Comme nombre de celles et ceux impliqué(e)s dans la campagne présidentielle, je scrute les sondages de premier et second tour. Ces derniers font partie du "bruit" médiatique.
A la différence des scrutins précédents, j’ai toutefois atteint plus rapidement, et plus fortement, l’overdose. Pendant les primaires socialistes, déjà, la frénésie sondagière avait atteint un niveau ridiculement assourdissant. On ne savait plus comment les uns et les autres mesuraient tout et n’importe quoi. Ma candidate d’alors, Ségolène Royal, se démena comme elle a pu, mais ne voulut pas considérer que ces enquêtes d’opinion avaient un quelconque sens.
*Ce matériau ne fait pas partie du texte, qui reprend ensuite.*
Lemma split_2m_ok s root pt t i user :
  wf s root -> short pt -> length pt = 2%nat -> 0 <= i < 512 -> walk s root pt = Some t ->
  let '(ok, s') := paging_split_2m_huge t i user s in
  preserves s s' root /\ (ok = true -> flag (pg_tbl s' t i) PAGE_HUGE = false).
Proof.
  intros Hwf Hpt Hlen Hi Ht. unfold paging_split_2m_huge.
  destruct (flag (pg_tbl s t i) PAGE_HUGE) eqn:Eh; cbn [negb]; [|split; [by apply preserves_refl|done]].
  destruct (negb (c2_page_table_entry_phys_valid _ s)); [split; [by apply preserves_refl|done]|].
  pose proof (alloc_table_spec s root Hwf) as Ha. destruct (alloc_page_table s) as [[n|] s1] eqn:Ea; [|by split].
  fold (split_flags s (pg_tbl s t i)). rewrite mask_no_huge.
  set (a := Z.land (pg_tbl s t i) C2_PTE_ADDR_MASK). set (fl := split_flags s (pg_tbl s t i)).
  destruct (split_installed s root pt t i s1 n 12 a fl user Hwf Hpt Ht Ea) as [Hin Hnx].
  set (s' := set_entry t i _ _) in *.
  destruct (wf_huge s root Hwf pt t i Hpt ltac:(by right) Hi Ht Eh) as [Hpres Hal].
  rewrite Hlen in Hal. change (39 - 9 * Z.of_nat 2) with 21 in Hal. fold a in Hal.
  destruct (split_flags_spec s (pg_tbl s t i)) as [Hfl Hfl0]. fold fl in Hfl, Hfl0.
  pose proof (mask_range (pg_tbl s t i)) as [Hr _]. fold a in Hr.
  assert (Htn : t <> n) by (exact (fresh_not_walked _ _ _ _ _ _ _ _ pt t Hwf Hin Hpt Ht)).
  split; [|intros _; rewrite (installed_entry _ _ _ _ _ _ _ Hin); destruct Ha as (k&->&Hf&_);
           by apply (hung_entry_not_huge s k user (wf_pmm s root Hwf))].
  eapply (preserves_installed s s' root pt t i);
    [exact Hwf|exact Hin|exact Hnx|exact Hpt|lia|exact Hi|exact Ht|by apply from_entry_huge|by left|lia| |].
  - intros Hs j Hj. destruct (split_entry a 12 fl j ltac:(lia) Hr Hal Hfl Hj) as [_ Hbits].
    rewrite flag_user, Hbits, (Hfl0 2) by (lia || by right). rewrite <-flag_user. apply (Hs pt); (done || by right).
  - intros virt Hv. rewrite Hlen in *. cbn [Nat.sub] in *. cbn [tr]. rewrite Hv, Eh.
    change ((0 <? 2)%nat) with true. cbn [andb].
    rewrite (installed_child_tbl _ _ _ _ _ _ _ _ Hin) by done.
    destruct (split_entry a 12 fl (lvl 0 virt) ltac:(lia) Hr Hal Hfl (lvl_range 0 virt)) as [Hm Hbits].
    rewrite page_addr_eq by (rewrite flag_present, Hbits, (Hfl0 0) by (lia || by left); by rewrite <-flag_present).
    rewrite huge_addr_eq by (done || lia). fold a. rewrite Hm, lvl_eq.
    change (12 + 9 * Z.of_nat 0) with 12. change (12 + 9 * Z.of_nat 1) with 21. dlia.
Qed.

Lemma split_1g_ok s root pt t i user :
  wf s root -> short pt -> length pt = 1%nat -> 0 <= i < 512 -> walk s root pt = Some t ->
  let '(ok, s') := paging_split_1g_huge t i user s in
  preserves s s' root /\ (ok = true -> flag (pg_tbl s' t i) PAGE_HUGE = false).
Proof.
  intros Hwf Hpt Hlen Hi Ht. unfold paging_split_1g_huge.
  destruct (flag (pg_tbl s t i) PAGE_HUGE) eqn:Eh; cbn [negb]; [|split; [by apply preserves_refl|done]].
  destruct (negb (c2_page_table_entry_phys_valid _ s)); [split; [by apply preserves_refl|done]|].
  pose proof (alloc_table_spec s root Hwf) as Ha. destruct (alloc_page_table s) as [[n|] s1] eqn:Ea; [|by split].
  rewrite mask_no_huge.
  set (a := Z.land (pg_tbl s t i) C2_PTE_ADDR_MASK). set (fl := Z.land (pg_tbl s t i) 0xFFF).
  destruct (split_installed s root pt t i s1 n 21 a fl user Hwf Hpt Ht Ea) as [Hin Hnx].
  set (s' := set_entry t i _ _) in *.
  destruct (wf_huge s root Hwf pt t i Hpt ltac:(by left) Hi Ht Eh) as [Hpres Hal].
  rewrite Hlen in Hal. change (39 - 9 * Z.of_nat 1) with 30 in Hal. fold a in Hal.
  pose proof (low_bits_range (pg_tbl s t i)) as Hfl. fold fl in Hfl.
  pose proof (mask_range (pg_tbl s t i)) as [Hr _]. fold a in Hr.
  assert (Htn : t <> n) by (exact (fresh_not_walked _ _ _ _ _ _ _ _ pt t Hwf Hin Hpt Ht)).
  assert (Hc : forall j, 0 <= j < 512 ->
    Z.land (split_table a 21 fl j) C2_PTE_ADDR_MASK = a + j * 2 ^ 21 /\
    flag (split_table a 21 fl j) PAGE_HUGE = true /\ flag (split_table a 21 fl j) PAGE_PRESENT = true).
  { intros j Hj. destruct (split_entry a 21 fl j ltac:(lia) Hr Hal Hfl Hj) as [Hm Hbits].
    rewrite flag_huge, flag_present, !Hbits by lia. unfold fl. rewrite !low_bits_testbit by lia.
    rewrite <-flag_huge, <-flag_present. split_and!; [exact Hm|exact Eh|exact Hpres]. }
  split; [|intros _; rewrite (installed_entry _ _ _ _ _ _ _ Hin); destruct Ha as (k&->&Hf&_);
           by apply (hung_entry_not_huge s k user (wf_pmm s root Hwf))].
  eapply (preserves_installed s s' root pt t i);
    [exact Hwf|exact Hin|exact Hnx|exact Hpt|lia|exact Hi|exact Ht|by apply from_entry_huge| | | |].
  - right. intros j Hj. right. by apply Hc.
  - intros _ j Hj _. rewrite Hlen. change (39 - 9 * Z.of_nat 2) with 21.
    destruct (Hc j Hj) as (->&_&->). split; [done|]. change (2 ^ 30) with 1073741824 in Hal.
    change (2 ^ 21) with 2097152. dlia.
  - intros Hs j Hj. destruct (split_entry a 21 fl j ltac:(lia) Hr Hal Hfl Hj) as [_ Hbits].
    rewrite flag_user, Hbits by lia. unfold fl. rewrite low_bits_testbit, <-flag_user by lia. apply (Hs pt); (done || by left).
  - intros virt Hv. rewrite Hlen in *. cbn [Nat.sub] in *. cbn [tr]. rewrite Hv, Eh.
    change ((0 <? 2)%nat) with true. change ((1 <? 2)%nat) with true. cbn [andb].
    rewrite (installed_child_tbl _ _ _ _ _ _ _ _ Hin) by done.
    destruct (Hc (lvl 1 virt) (lvl_range 1 virt)) as (Hm&->&_).
    change (2 ^ 30) with 1073741824 in Hal. change (12 + 9 * Z.of_nat 2) with 30.
    change (12 + 9 * Z.of_nat 1) with 21.
    rewrite (huge_addr_eq (pg_tbl s t i)), huge_addr_eq by
      (lia || exact Hal || (rewrite Hm; change (2 ^ 21) with 2097152; dlia)).
    fold a. rewrite Hm, lvl_eq. change (12 + 9 * Z.of_nat 1) with 21.
    change (2 ^ 30) with 1073741824. change (2 ^ 21) with 2097152. dlia.
Qed.

(** ** Writing a leaf *)

Lemma leaf_write_ok s root pt t i e :
  wf s root -> short pt -> length pt = 3%nat -> 0 <= i < 512 -> walk s root pt = Some t ->
  wf (set_entry t i e s) root /\
  (forall virt, lvl 3 virt < hi -> take 3 (path virt) <> pt \/ lvl 0 virt <> i ->
     tr 3 (set_entry t i e s) root virt = tr 3 s root virt) /\
  (forall virt, path virt = pt -> lvl 0 virt = i -> tr 3 (set_entry t i e s) root virt = page_addr e virt).
Proof.
  intros Hwf Hpt Hlen Hi Ht. set (s' := set_entry t i e s).
  assert (Htbl : forall x j, pg_tbl s' x j = if (x =? t) && (j =? i) then e else pg_tbl s x j).
  { intros x j. unfold s', set_entry. cbv [upd]. cbn [pg_tbl]. unfold aset.
    destruct (Z.eqb_spec x t) as [->|]; [|done]. by destruct (j =? i). }
  assert (Hsame : forall p x j, short p -> (length p <= 2)%nat -> walk s root p = Some x -> pg_tbl s' x j = pg_tbl s x j).
  { intros p x j Hp Hl Hw. rewrite Htbl. destruct (Z.eqb_spec x t) as [->|]; [|done].
    assert (p = pt) by (by eapply (wf_uniq s root)). subst p. lia. }
  assert (Hwalk : forall p, short p -> walk s' root p = walk s root p).
  { intros p. induction p as [|j p IH] using rev_ind; [done|]. intros (Hp&Hl&_)%short_init. rewrite !walk_snoc, IH by done.
    destruct (walk s root p) as [x|] eqn:Ew; [|done]. rewrite (Hsame p) by (done || lia). done. }
  split; [|split].
  - destruct Hwf as [H1 H2 H3 H4 H5]. constructor; [done| | | |].
    + intros p q x Hp Hq. rewrite !Hwalk by done. by apply H2.
    + intros p x Hp. rewrite Hwalk by done. by apply H3.
    + intros p x j Hp Hl Hj. rewrite Hwalk by done. intros Hw.
      rewrite (Hsame p) by (done || lia). by apply (H4 p).
    + intros p x j Hp Hl Hj Hj2. rewrite Hwalk by done. intros Hw. rewrite (from_entry_total _ s s') by done.
      rewrite (Hsame p) by (done || lia). by apply (H5 p).
  - intros virt Hlow Hne. apply (tr_edit s s' root pt t i); try done.
    + intros p x j Hp Hw Hxj. rewrite Htbl.
      destruct (Z.eqb_spec x t), (Z.eqb_spec j i); cbn; try done. subst. by destruct Hxj.
    + rewrite Hlen. cbn [Nat.sub]. intros Hp Hl. destruct Hne; congruence.
  - intros virt Hp Hl.
    assert (Hlow : lvl 3 virt < hi) by (rewrite <-Hp in Hpt; apply Hpt).
    assert (Hgen : forall l n x, (n + l = 3)%nat -> walk s root (take n (path virt)) = Some x ->
      tr l s' x virt = page_addr e virt).
    { induction l as [|l IH]; intros n x Hn Hw.
      - replace n with 3%nat in Hw by lia. change (take 3 (path virt)) with (path virt) in Hw.
        rewrite Hp, Ht in Hw. injection Hw as <-. cbn [tr]. by rewrite Htbl, Hl, !Z.eqb_refl.
      - cbn [tr]. rewrite (Hsame (take n (path virt))) by
          (by apply short_path || done || (rewrite length_take; unfold path; cbn; lia)).
        assert (Hnext : exists y, walk s root (take (S n) (path virt)) = Some y).
        { assert (Hpre : walk s root (take (S n) (path virt) ++ drop (S n) (path virt)) = Some t)
            by (rewrite take_drop, Hp; done).
          revert Hpre. generalize (take (S n) (path virt)) (drop (S n) (path virt)) root. clear.
          induction l as [|a l IH]; intros l2 r; cbn [app walk]; [by exists r|].
          destruct (c2_page_table_from_entry _ s); [apply IH|done]. }
        destruct Hnext as [y Hy]. pose proof Hy as Hy'. rewrite path_take_S, walk_snoc, Hw in Hy' by lia.
        replace (3 - n)%nat with (S l) in Hy' by lia.
        destruct (from_entry_Some _ _ _ Hy') as [_ ->]. rewrite andb_false_r.
        rewrite (from_entry_total _ s s') by done. rewrite Hy'. apply (IH (S n)); [lia|done]. }
    apply (Hgen 3%nat 0%nat); [done|]. by destruct virt.
Qed.

(** The page an address lies in, as the tables index it. *)
Definition page_of (virt : Z) : Z := virt / 4096 mod 2 ^ 36.

Lemma page_of_path v v' : page_of v <> page_of v' -> path v <> path v' \/ lvl 0 v <> lvl 0 v'.
Proof.
  intros Hne. destruct (decide (path v = path v')) as [Hp|]; [|by left]. right. intros H0. apply Hne.
  unfold path in Hp. injection Hp as H3 H2 H1. revert H0 H1 H2 H3. rewrite !lvl_eq. unfold page_of.
  change (12 + 9 * Z.of_nat 0) with 12. change (12 + 9 * Z.of_nat 1) with 21.
  change (12 + 9 * Z.of_nat 2) with 30. change (12 + 9 * Z.of_nat 3) with 39.
  change (2 ^ 12) with 4096. change (2 ^ 21) with (4096 * 512). change (2 ^ 30) with (4096 * 512 * 512).
  change (2 ^ 39) with (4096 * 512 * 512 * 512). rewrite <-!Z.div_div by lia.
  generalize (v / 4096) (v' / 4096). intros a b. change (2 ^ 36) with 68719476736. dlia.
Qed.

Lemma page_of_eq v v' l : page_of v = page_of v' -> (l <= 3)%nat -> lvl l v = lvl l v'.
Proof.
  intros Hp Hl. unfold page_of in Hp. rewrite !lvl_eq.
  assert (Hd : forall k, 0 <= k -> forall x, x / 2 ^ (12 + k) = x / 4096 / 2 ^ k).
  { intros k Hk x. rewrite Z.pow_add_r by lia. change (2 ^ 12) with 4096.
    rewrite Z.div_div by (lia || apply Z.pow_pos_nonneg; lia). done. }
  rewrite !Hd by lia. revert Hp. generalize (v / 4096) (v' / 4096). intros a b Hp.
  change (2 ^ 36) with 68719476736 in Hp.
  destruct l as [|[|[|[|l]]]]; [..|lia]; cbn [Z.of_nat Z.mul Pos.of_succ_nat Pos.succ].
  - change (2 ^ (9 * 0)) with 1. dlia.
  - change (2 ^ (9 * 1)) with 512. dlia.
  - change (2 ^ (9 * 2)) with 262144. dlia.
  - change (2 ^ (9 * 3)) with 134217728. dlia.
Qed.
Lemma page_of_same v v' : page_of v = page_of v' -> path v = path v' /\ lvl 0 v = lvl 0 v'.
Proof.
  intros Hp. unfold path. rewrite (page_of_eq v v' 3), (page_of_eq v v' 2), (page_of_eq v v' 1),
    (page_of_eq v v' 0) by (done || lia). done.
Qed.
Elle avait raison et tort. Les sondages ne prédisent rien, mais à force d’être répétés, ils influencent le vote final.
Nous voici à une soixantaine de jours du premier tour. Comme pour alimenter la gazette médiatique, les sondeurs sondent tout et n’importe quoi: les intentions de vote, la popularité, le caractère, le programme (assez peu), etc.
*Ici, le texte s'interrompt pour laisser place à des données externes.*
(** [dup2]: on success the new number holds the open description of the
    old one, without close-on-exec, in every live member of the group; whatever
    was open there is closed first, no other descriptor changes, and the group
    stays consistent.  A bad number gives EBADF and changes nothing. *)
Theorem real_sys_dup2_correct o oldfd newfd s :
  fd_inv s -> tidx o -> live (g_tasks s o) = true ->
  let '(rc, rel, s') := real_sys_dup2 o oldfd newfd s in
  fd_inv s' /\
  (if fd_valid (t_fdt (g_tasks s o)) oldfd && fd_index newfd
   then rc = newfd /\
        if oldfd =? newfd then s' = s
        else fds_only s s' /\
             (forall j x, linked s j o -> fidx x -> t_fdt (g_tasks s' j) x =
                if x =? newfd then dup2_fd (t_fdt (g_tasks s o) oldfd) else t_fdt (g_tasks s j) x) /\
             (forall j, live (g_tasks s j) = true -> ~ linked s j o -> t_fdt (g_tasks s' j) = t_fdt (g_tasks s j))
   else rc = - EBADF /\ rel = None /\ s' = s).
Proof.
  intros Hi Ho Hl. unfold real_sys_dup2. rewrite sync_same by done.
  destruct (fd_valid _ oldfd) eqn:Hv; cbn [negb andb]; [|by split_and!].
  replace ((newfd <? 0) || (TASK_FD_MAX <=? newfd)) with (negb (fd_index newfd)) by (unfold fd_index; lia).
  destruct (fd_index newfd) eqn:Hn; cbn [negb]; [|by split_and!]. apply fd_index_true in Hn.
  destruct (Z.eqb_spec oldfd newfd) as [->|Hne]; [by split_and!|].
  rewrite sync_same by done.
  assert (Hpre : exists rel s1, (if fd_valid (t_fdt (g_tasks s o)) newfd then c3_close_fd_for_task o newfd s else (0, None, s))
            = (0, rel, s1) /\ fd_inv s1 /\ (s1 = s \/ group_set o newfd fd0 s s1)).
  { destruct (fd_valid (t_fdt (g_tasks s o)) newfd) eqn:E; [|exists None, s; by split_and!; [..|left]].
    destruct (close_open o newfd s Hi Ho Hl E) as (rel&s1&->&G). exists rel, s1.
    split; [done|]. split; [by apply (group_set_inv o newfd fd0 s)|by right]. }
  destruct Hpre as (rel&s1&->&Hi1&Hs1). cbn [Z.ltb Z.compare].
  assert (F1 : fds_only s s1) by (destruct Hs1 as [->|[? _]]; done).
  assert (Hl1 : live (g_tasks s1 o) = true) by (by rewrite (same_live s s1)).
  pose proof (put_fd_ok o newfd (fun f => dup2_fd (f oldfd)) s1 Ho Hl1 Hn) as G.
  change (0 <? 0) with false. cbn match.
  set (s2 := put_fd _ _ _ _) in G. change (fd_inv s2 /\ newfd = newfd /\
    fds_only s s2 /\
     (forall j x, linked s j o -> fidx x -> t_fdt (g_tasks s2 j) x =
        if x =? newfd then dup2_fd (t_fdt (g_tasks s o) oldfd) else t_fdt (g_tasks s j) x) /\
     (forall j, live (g_tasks s j) = true -> ~ linked s j o -> t_fdt (g_tasks s2 j) = t_fdt (g_tasks s j))).
  split; [exact (group_set_inv _ _ _ _ _ Hi1 Ho G)|]. split; [done|]. destruct G as (F2&Hin&Hout).
  assert (Ho1 : linked s o o) by (split_and!; [done..|apply same_group_refl]).
  assert (Hfd1 : forall j x, linked s j o -> x <> newfd -> t_fdt (g_tasks s1 j) x = t_fdt (g_tasks s j) x).
  { intros j x Hj Hx. destruct Hs1 as [->|(_&H&_)]; [done|]. by rewrite (H j Hj), aset_ne by congruence. }
  split; [by transitivity s1|]. split.
  - intros j x Hj Hx. rewrite (Hin j) by (by rewrite (linked_ext s s1)).
    unfold aset. destruct (Z.eqb_spec x newfd); [by rewrite Hfd1|by apply Hfd1].
  - intros j Hlj Hj. rewrite (Hout j); [|by rewrite (same_live s s1)|by rewrite (linked_ext s s1)].
    destruct Hs1 as [->|(_&_&H)]; [done|by apply H].
Qed.

(** ** A group of two threads *)

Definition thread (pid : Z) : task :=
  task0 <| t_used := true |> <| t_pid := pid |> <| t_tgid := 7 |> <| t_fdt_group := 7 |>
        <| t_state := TASK_RUNNABLE |> <| t_fdt := fun fd => if fd =? 0 then mk_fd 9 1 3 0 1 else fd0 |>.
Definition two_threads : tasks :=
  mk_tasks (fun i => if i =? 1 then thread 7 else if i =? 2 then thread 8 else task0) 1 9 false 0
    (fun _ => 0) (fun _ => mk_as 0 0 false) (mk_paging pmm0 (fun _ _ => 0) true 0) (fun _ => 0).

Lemma two_threads_live i : live (g_tasks two_threads i) = true -> i = 1 \/ i = 2.
Proof. cbn. destruct (Z.eqb_spec i 1), (Z.eqb_spec i 2); [auto..|done]. Qed.
Lemma two_threads_inv : fd_inv two_threads.
Proof.
  split.
  - intros i j k (?&_&Hi&_&_) (_&?&_&Hk&_). split_and!; [done..|].
    apply two_threads_live in Hi as [-> | ->], Hk as [-> | ->]; done.
  - intros i j fd (_&_&Hi&Hj&_) _. by apply two_threads_live in Hi as [-> | ->], Hj as [-> | ->].
Qed.
Lemma idx1 : tidx 1. Proof. done. Qed.

Lemma fd_alloc_for_task_correct_witness :
  let '(fd, s') := c3_fd_alloc_for_task 1 3 5 1 two_threads in
  fd = 1 /\ fd_inv s' /\ fd_ref (t_fdt (g_tasks s' 2) 1) = 5.
Proof.
  pose proof (fd_alloc_for_task_correct 1 3 5 1 two_threads two_threads_inv idx1 eq_refl) as H.
  assert (Hfd : fst (c3_fd_alloc_for_task 1 3 5 1 two_threads) = 1) by (by vm_compute).
  destruct (c3_fd_alloc_for_task 1 3 5 1 two_threads) as [fd s']. cbn [fst] in Hfd. subst fd.
  destruct H as (Hi&_&_&_&_&Hin&_). split; [done|]. split; [done|].
  rewrite (Hin 2); [done|]. by split_and!.
Defined.
(** Descriptor 0 of both threads is the last reference to object 3: closing it
    in one clears it in both and releases the object. *)
Lemma close_fd_for_task_correct_witness :
  let '(rc, rel, s') := c3_close_fd_for_task 1 0 two_threads in
  rc = 0 /\ fd_inv s' /\ t_fdt (g_tasks s' 2) 0 = fd0 /\ rel = Some (9, 3).
Proof.
  pose proof (close_fd_for_task_correct 1 0 two_threads two_threads_inv idx1 eq_refl) as H.
  destruct (c3_close_fd_for_task 1 0 two_threads) as [[rc rel] s'].
  destruct H as (Hi&Hrc&(Hs&Hin&Hout)&_&_&Hrel). split; [done|]. split; [done|].
  assert (H2 : t_fdt (g_tasks s' 2) = aset (t_fdt (g_tasks two_threads 2)) 0 fd0) by (apply (Hin 2); by split_and!).
  assert (H1 : t_fdt (g_tasks s' 1) = aset (t_fdt (g_tasks two_threads 1)) 0 fd0) by (apply (Hin 1); by split_and!).
  split; [by rewrite H2|]. apply Hrel.
  - intros j x _ Hu Hl _. cbn in Hu, Hl |- *. by destruct (j =? 1), (j =? 2).
  - intros j x _ Hl _. rewrite (same_live _ _ Hs) in Hl. apply two_threads_live in Hl as [-> | ->]; [rewrite H1|rewrite H2];
      unfold aset; change (t_fdt (g_tasks two_threads 1)) with (t_fdt (thread 7));
      change (t_fdt (g_tasks two_threads 2)) with (t_fdt (thread 8)); unfold thread, task0; cbn;
      destruct (Z.eqb_spec x 0) as [->|Hx]; try reflexivity; by destruct (x =? 0).
Defined.
Lemma real_sys_dup2_correct_witness :
  let '(rc, rel, s') := real_sys_dup2 1 0 4 two_threads in
  rc = 4 /\ fd_inv s' /\ fd_ref (t_fdt (g_tasks s' 2) 4) = 3.
Proof.
  pose proof (real_sys_dup2_correct 1 0 4 two_threads two_threads_inv idx1 eq_refl) as H.
  destruct (real_sys_dup2 1 0 4 two_threads) as [[rc rel] s'].
  destruct H as (Hi&Hrc&_&Hin&_). split; [done|]. split; [done|].
  rewrite (Hin 2 4); [done|by split_and!|done].
Defined.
Ainsi, François Hollande serait davantage "honnête" que Sarkozy, mais Sarkozy serait davantage "capable de prendre des décisions". J’attends qu’on nous compare la couleur des chaussettes et des cravates, qu’on jauge les compagnes des candidats; qu’on fasse mesurer par je ne sais quels échantillon de Français évidemment représentatif combien apprécient de savoir que Sarkozy prend son déjeuner dans un café "normal" à côté de son siège de campagne.
Bref, c’est n’importe quoi, et cela ne fait que commencer.